Vinculativos, por isso são desde logo atos legislativos. Têm transposição automática, na sua integralidade, para o direito nacional de todos os Estados-membros da UE.

Exemplo: Regulamento 2016/679 relativo à proteção das pessoas singulares no que diz respeito ao tratamento de dados pessoais e à livre circulação desses dados (Regulamento Geral sobre a Proteção de Dados)

Diretivas

Vinculativas, portanto, também representam per si um ato legislativo. Estabelecem objetivo(s) que todos os países da UE têm de alcançar. Seguidamente, cada país é soberano no caminho que prossegue para atingir essa(s) meta(s). Mas está obrigado, de facto, à adoção de medidas no seu quadro legislativo que decorram da diretiva, devendo essa transposição ser efetuada num determinado prazo.

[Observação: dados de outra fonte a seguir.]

Definition date_filter (keep : Z → Z → bool) (raw : option string)
    (queryset : list HabitEntry) : result (list HabitEntry) :=
  match raw with
  | Some s =>
      if Py.truthy s then
        match to_date s with
        | Some d => Ok (List.filter (fun e => keep (entry_date e) d) queryset)
        | None => Raise (LookupValueError s)
        end
      else Ok queryset
  | None => Ok queryset
  end.

Definition get_queryset (db : DB) (user : Z) (query_params : QueryDict.t)
  : result (list HabitEntry) :=
  let queryset := List.filter (fun e => entry_user e =? user) (entries db) in
  let habit_id := QueryDict.get query_params "habit_id" in
  let queryset :=
    match habit_id with
    | Some s =>
        if Py.truthy s then
          match int s with
          | Some n => List.filter (fun e => entry_habit e =? n) queryset
          | None => queryset
          end
        else queryset
    | None => queryset
    end in
  let start_date := QueryDict.get query_params "start_date" in
  let end_date := QueryDict.get query_params "end_date" in
  queryset ← date_filter Z.geb start_date queryset;
  queryset ← date_filter Z.leb end_date queryset;
  let specific_date := QueryDict.get query_params "date" in
  queryset ← date_filter Z.eqb specific_date queryset;
  Ok (QuerySet.order_by QuerySet.by_entry_date_desc queryset).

Exemplo: Diretiva 2018/2001 relativa à promoção da utilização de energia de fontes renováveis

Decisões

Vinculativas, logo, atos legislativos. Porém, dirigidas a destinatários específicos (um país, uma empresa, etc.), logo, não são universais (aos 27).

Exemplo: Decisão 2023/2192 do Parlamento Europeu relativa à mobilização do Fundo de Solidariedade da União Europeia para prestar assistência à Roménia e à Itália em relação às catástrofes naturais de 2022 e à Turquia em relação aos sismos de fevereiro de 2023

Recomendações

Não vinculativas. Permitem à UE sugerir uma linha de atuação, sem imposição legal, ou até veicular orientações sobre a interpretação da legislação da própria UE. Podem ter como sujeitos a Comissão Europeia, o Parlamento Europeu, o Conselho da União Europeia e o Banco Central Europeu.

Exemplo: Recomendação 2023/2407 da Comissão sobre a pobreza energética

Pareceres

Não vinculativos. Através deles, a UE expressa a sua posição sobre um determinado tema. Este é o ato jurídico que tem o maior leque potencial de emitentes. Àqueles que podem ser autores das recomendações, juntam-se ainda o Comité das Regiões e o Comité Económico e Social Europeu.

Exemplo: Parecer do Comité das Regiões Europeu (2021/C 37/10) — Relatório da Comissão Europeia relativo à aplicação de uma parceria estratégica renovada com as regiões ultraperiféricas da UE

Existem ainda os atos delegados - mediante delegação de poderes e desde que o Conselho e o Parlamento Europeu não se oponham ao seu conteúdo -, que permitem à Comissão Europeia completar ou alterar elementos não fundamentais de atos legislativos da EU, e os atos de execução, que visam garantir a aplicação uniforme da legislação da UE (sob a supervisão de comités compostos por representantes dos países membros).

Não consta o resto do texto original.